(* ===== verification/Scheduler.v ===== *)
(** The [Scheduler] domain service (src/app/domain/services/scheduler.py): which
    node a job is placed on. *)
From stdpp Require Import sorting.
From S2P Require Import Prelude Values Job Node Float64.
Local Open Scope Z_scope.

(** [_matches_constraints]: every constraint of the job is a label of the node. *)
Definition _matches_constraints (j : job) (n : node) : bool :=
  forallb (λ kv, bool_decide (n_labels n !! kv.1 = Some kv.2)) (map_to_list (j_constraints j)).

Definition _same_tenant (j : job) (n : node) : bool :=
  bool_decide (n_tenant_id n = j_tenant_id j).

(** [score += (available - requested) / capacity] for a requested dimension. *)
Definition add_dimension (requested available capacity : Z) (score : float) : exn + float :=
  if requested <=? 0 then inr score else
  match int_truediv (available - requested) capacity with
  | inl e => inl e
  | inr q => inr (fadd score q)
  end.

Definition _fit_score (j : job) (n : node) : exn + float :=
  let r := j_resources j in
  match add_dimension (cpu_cores r) (cpu_cores (n_available n)) (cpu_cores (n_capacity n)) fzero with
  | inl e => inl e
  | inr s =>
      match add_dimension (memory_mib r) (memory_mib (n_available n)) (memory_mib (n_capacity n)) s with
      | inl e => inl e
      | inr s' =>
          add_dimension (vram_mib r) (vram_mib (n_available n)) (vram_mib (n_capacity n)) s'
      end
  end.

(** The filter of the comprehension, [now] being the clock reading of this
    node's [is_alive]. *)
Definition eligible (now : datetime) (j : job) (n : node) : bool :=
  _same_tenant j n && is_alive now n && negb (is_draining n) &&
  _matches_constraints j n && can_host (j_resources j) n.

(** The candidates with their positions in the list.  The position stands for
    the identity of the node object: the caller mutates the node it gets.  The
    [i]-th node is examined at clock reading [now i]. *)
Fixpoint candidates_from (i : nat) (now : nat → datetime) (j : job) (nodes : list node)
    : list (nat * node) :=
  match nodes with
  | [] => []
  | n :: rest =>
      if eligible (now i) j n then (i, n) :: candidates_from (S i) now j rest
      else candidates_from (S i) now j rest
  end.

(** Python's [min(xs, key=score)]: the first element whose key no later key is
    below; the key of each element is computed once, in order. *)
Fixpoint min_loop (j : job) (best : nat * node) (key : float) (l : list (nat * node))
    : exn + (nat * node) :=
  match l with
  | [] => inr best
  | x :: l' =>
      match _fit_score j x.2 with
      | inl e => inl e
      | inr k => if flt k key then min_loop j x k l' else min_loop j best key l'
      end
  end.

Definition select_node (now : nat → datetime) (j : job) (nodes : list node)
    : exn + option (nat * node) :=
  match candidates_from 0 now j nodes with
  | [] => inr None
  | x :: l =>
      match _fit_score j x.2 with
      | inl e => inl e
      | inr k => match min_loop j x k l with inl e => inl e | inr b => inr (Some b) end
      end
  end.

(** * Scores of candidates *)

Lemma add_dimension_nonneg r a c s :
  0 <= r → r <= a → a <= c → fnonneg s → ∃ s', add_dimension r a c s = inr s' ∧ fnonneg s'.
Proof.
  intros Hr Ha Hc Hs. unfold add_dimension. destruct (Z.leb_spec r 0); [by eauto|].
  destruct (int_truediv_unit (a - r) c) as (q & -> & Hq); [lia|lia|].
  eauto using fadd_nonneg.
Qed.

(** A node that can host the job has a score: no division by zero, no overflow. *)
Lemma fit_score_ok j n :
  resources_ok (j_resources j) → node_wf n → can_host (j_resources j) n = true →
  ∃ s, _fit_score j n = inr s ∧ fnonneg s.
Proof.
  intros (? & ? & ?) [_ (? & ? & ?)] (? & ? & ?)%can_host_spec. unfold _fit_score.
  edestruct (add_dimension_nonneg (cpu_cores (j_resources j)) (cpu_cores (n_available n))
    (cpu_cores (n_capacity n)) fzero) as (s1 & -> & ?); [lia..|done|].
  edestruct (add_dimension_nonneg (memory_mib (j_resources j)) (memory_mib (n_available n))
    (memory_mib (n_capacity n)) s1) as (s2 & -> & ?); [lia..|done|].
  by apply add_dimension_nonneg.
Qed.

Lemma eligible_can_host now j n : eligible now j n = true → can_host (j_resources j) n = true.
Proof. unfold eligible. by rewrite !andb_true_iff; intros [_ ?]. Qed.

(** * Candidates *)

Lemma candidates_from_elem i now j nodes k n :
  (k, n) ∈ candidates_from i now j nodes ↔
  (i <= k)%nat ∧ nodes !! (k - i)%nat = Some n ∧ eligible (now k) j n = true.
Proof.
  revert i. induction nodes as [|m nodes IH]; intros i; cbn [candidates_from].
  { rewrite elem_of_nil, lookup_nil. naive_solver. }
  assert ((k, n) ∈ candidates_from (S i) now j nodes ↔
    (i < k)%nat ∧ (m :: nodes) !! (k - i)%nat = Some n ∧ eligible (now k) j n = true) as Hrest.
  { rewrite IH. split; intros (? & ? & ?); split_and!; try done; try lia;
    [replace (k - i)%nat with (S (k - S i)) by lia
    |replace (k - i)%nat with (S (k - S i)) in * by lia]; done. }
  destruct (eligible (now i) j m) eqn:He; rewrite ?elem_of_cons, Hrest;
    destruct (decide (k = i)) as [->|]; rewrite ?Nat.sub_diag; cbn;
    split; naive_solver (congruence || lia).
Qed.

Lemma candidates_from_sorted i now j nodes :
  StronglySorted (λ a b, (a.1 < b.1)%nat) (candidates_from i now j nodes).
Proof.
  revert i. induction nodes as [|m nodes IH]; intros i; cbn; [constructor|].
  destruct (eligible _ _ _); [|done]. constructor; [done|].
  apply Forall_forall. intros [k n] (Hk & _)%candidates_from_elem. cbn. lia.
Qed.

(** [best] is the first of the smallest scores among [l]. *)
Definition best_of (j : job) (l : list (nat * node)) (b : nat * node) (kb : float) : Prop :=
  b ∈ l ∧ _fit_score j b.2 = inr kb ∧ fnonneg kb ∧
  ∀ x, x ∈ l → ∃ k, _fit_score j x.2 = inr k ∧ fnonneg k ∧ flt k kb = false ∧
    ((x.1 < b.1)%nat → flt kb k = true).

Lemma best_of_step j l b kb x k :
  best_of j l b kb → (∀ y, y ∈ l → (y.1 < x.1)%nat) → _fit_score j x.2 = inr k → fnonneg k →
  if flt k kb then best_of j (l ++ [x]) x k else best_of j (l ++ [x]) b kb.
Proof.
  intros (Hb & Hkb & Hn & Hall) Hlt Hx Hk. destruct (flt k kb) eqn:Hc.
  - split_and!; [set_solver|done|done|]. intros y [Hy| ->%list_elem_of_singleton]%elem_of_app.
    + destruct (Hall y Hy) as (ky & ? & Hny & Hle & _). exists ky. split_and!; [done|done| |].
      * apply (not_flt_trans k kb ky); auto using flt_asym.
      * intros _. destruct (flt k ky) eqn:E; [done|].
        by rewrite (not_flt_trans kb ky k) in Hc.
    + exists k. split_and!; auto using flt_irrefl. lia.
  - split_and!; [set_solver|done|done|]. intros y [Hy| ->%list_elem_of_singleton]%elem_of_app; [auto|].
    exists k. split_and!; [done..|]. specialize (Hlt b Hb). lia.
Qed.

Lemma min_loop_best j l : ∀ pre b kb,
  best_of j pre b kb → StronglySorted (λ a b, (a.1 < b.1)%nat) (pre ++ l) →
  (∀ x, x ∈ l → ∃ k, _fit_score j x.2 = inr k ∧ fnonneg k) →
  ∃ b' kb', min_loop j b kb l = inr b' ∧ best_of j (pre ++ l) b' kb'.
Proof.
  induction l as [|x l IH]; intros pre b kb Hbest Hsort Hs; cbn [min_loop].
  { rewrite app_nil_r. eauto. }
  destruct (Hs x) as (k & Hk & Hn); [left|]. rewrite Hk.
  assert (∀ y, y ∈ pre → (y.1 < x.1)%nat) as Hlt.
  { intros y Hy. apply (StronglySorted_app_1_elem_of (λ a b : nat * node, (a.1 < b.1)%nat) pre (x :: l));
    [done|done|left]. }
  pose proof (best_of_step j pre b kb x k Hbest Hlt Hk Hn) as Hstep.
  replace (pre ++ x :: l) with ((pre ++ [x]) ++ l) in * by (by rewrite <- app_assoc).
  destruct (flt k kb); (apply (IH (pre ++ [x])); [done|done|]); intros y Hy; apply Hs; by right.
Qed.

Lemma select_node_best now j nodes :
  resources_ok (j_resources j) → Forall node_wf nodes →
  match candidates_from 0 now j nodes with
  | [] => select_node now j nodes = inr None
  | c => ∃ b kb, select_node now j nodes = inr (Some b) ∧ best_of j c b kb
  end.
Proof.
  intros Hr Hwf. unfold select_node.
  pose proof (candidates_from_sorted 0 now j nodes) as Hsort.
  assert (∀ x, x ∈ candidates_from 0 now j nodes → ∃ k, _fit_score j x.2 = inr k ∧ fnonneg k) as Hs.
  { intros [k n] (_ & Hk & He)%candidates_from_elem. apply fit_score_ok; [done| |].
    - by eapply Forall_lookup_1 in Hk.
    - by eapply eligible_can_host. }
  destruct (candidates_from 0 now j nodes) as [|x l]; [done|].
  destruct (Hs x) as (k & Hk & Hn); [left|]. rewrite Hk.
  destruct (min_loop_best j l [x] x k) as (b & kb & -> & Hb).
  - split_and!; [by left|done|done|]. intros y ->%list_elem_of_singleton.
    exists k. split_and!; auto using flt_irrefl. lia.
  - done.
  - intros y Hy. apply Hs. by right.
  - eauto.
Qed.

Lemma select_node_some now j nodes i n :
  resources_ok (j_resources j) → Forall node_wf nodes →
  select_node now j nodes = inr (Some (i, n)) →
  nodes !! i = Some n ∧ eligible (now i) j n = true.
Proof.
  intros Hr Hwf Hsel. pose proof (select_node_best now j nodes Hr Hwf) as H.
  destruct (candidates_from 0 now j nodes) as [|x l] eqn:Hc; [congruence|].
  destruct H as (b & kb & Hb & (Hin & _)). assert (b = (i, n)) as -> by congruence.
  rewrite <- Hc, candidates_from_elem, Nat.sub_0_r in Hin. tauto.
Qed.

(** The declarative reading of the filter. *)
Definition suitable (now : datetime) (j : job) (n : node) : Prop :=
  n_tenant_id n = j_tenant_id j ∧
  now - n_last_seen_at n <= NODE_HEARTBEAT_TIMEOUT ∧
  n_draining n = false ∧
  j_constraints j ⊆ n_labels n ∧
  resources_le (j_resources j) (n_available n).

Lemma matches_constraints_spec j n :
  _matches_constraints j n = true ↔ j_constraints j ⊆ n_labels n.
Proof.
  unfold _matches_constraints. rewrite forallb_forall, map_subseteq_spec. split.
  - intros H k v Hk. specialize (H (k, v)). rewrite bool_decide_eq_true in H. apply H.
    by apply list_elem_of_In, elem_of_map_to_list.
  - intros H [k v] Hin%list_elem_of_In%elem_of_map_to_list. apply bool_decide_eq_true. by apply H.
Qed.

Lemma eligible_spec now j n : eligible now j n = true ↔ suitable now j n.
Proof.
  unfold eligible, suitable, _same_tenant, is_alive, is_draining.
  rewrite !andb_true_iff, bool_decide_eq_true, Z.leb_le, negb_true_iff,
    matches_constraints_spec, can_host_spec. tauto.
Qed.

(** C16: Best-fit placement.  For a job and any list of well-formed nodes,
    [select_node] never raises (no division by zero).  It returns no node exactly
    when no node of the list belongs to the job's tenant, is alive, is not
    draining, carries the job's constraints among its labels and has the
    resources free.  Otherwise it returns such a node whose binary64 fit score no
    suitable node beats, the first one in the list among equals. *)
Theorem select_node_best_fit now j nodes :
  resources_ok (j_resources j) → Forall node_wf nodes →
  (select_node now j nodes = inr None ∧
     ∀ i n, nodes !! i = Some n → ¬ suitable (now i) j n) ∨
  ∃ i n score, select_node now j nodes = inr (Some (i, n)) ∧
    nodes !! i = Some n ∧ suitable (now i) j n ∧ _fit_score j n = inr score ∧
    ∀ i' n', nodes !! i' = Some n' → suitable (now i') j n' →
      ∃ score', _fit_score j n' = inr score' ∧ flt score' score = false ∧
        ((i' < i)%nat → flt score score' = true).
Proof.
  intros Hr Hwf. pose proof (select_node_best now j nodes Hr Hwf) as H.
  assert (∀ i n, nodes !! i = Some n ∧ suitable (now i) j n ↔
                 (i, n) ∈ candidates_from 0 now j nodes) as Hin.
  { intros i n. rewrite candidates_from_elem, Nat.sub_0_r, eligible_spec.
    pose proof (Nat.le_0_l i). tauto. }
  destruct (candidates_from 0 now j nodes) as [|x l].
  - left. split; [done|]. intros i n Hi Hs.
    by eapply elem_of_nil, Hin.
  - right. destruct H as ([i n] & score & Hsel & (Hb & Hscore & _ & Hall)).
    apply Hin in Hb as [Hi Hsuit]. exists i, n, score. split_and!; try done.
    intros i' n' Hi' Hs'. destruct (Hall (i', n')) as (k & ? & _ & ? & ?); [by apply Hin|].
    eauto.
Qed.

Definition sample_node (id : N) (cpu mem : Z) : node :=
  mkNode (mkNodeId id) (mkResources cpu mem 0) (mkTenantId 1) "n" ∅ 0 false (mkResources cpu mem 0).

Lemma select_node_best_fit_witness :
  let nodes := [sample_node 1 16 8192; sample_node 2 4 1024; sample_node 3 2 512] in
  let j := sample_job 0 in
  select_node (λ _, 0) j nodes = inr (Some (2%nat, sample_node 3 2 512)) ∧
  ((select_node (λ _, 0) j nodes = inr None ∧
     ∀ i n, nodes !! i = Some n → ¬ suitable 0 j n) ∨
  ∃ i n score, select_node (λ _, 0) j nodes = inr (Some (i, n)) ∧
    nodes !! i = Some n ∧ suitable 0 j n ∧ _fit_score j n = inr score ∧
    ∀ i' n', nodes !! i' = Some n' → suitable 0 j n' →
      ∃ score', _fit_score j n' = inr score' ∧ flt score' score = false ∧
        ((i' < i)%nat → flt score score' = true)).
Proof.
  intros nodes j. split; [vm_compute; reflexivity|].
  apply (select_node_best_fit (λ _, 0) j nodes).
  - unfold resources_ok; cbn; lia.
  - repeat (apply Forall_cons; split; [unfold node_wf, resources_ok, resources_le; cbn; lia|]).
    apply Forall_nil. exact I.
Defined.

○ ○ ○ ○ ○ ○ ○

• [Goal of the exercise]
Search each line of the listing for the word "suitable", then state how many lines contain it and nothing else.

• [Exercise solution]
11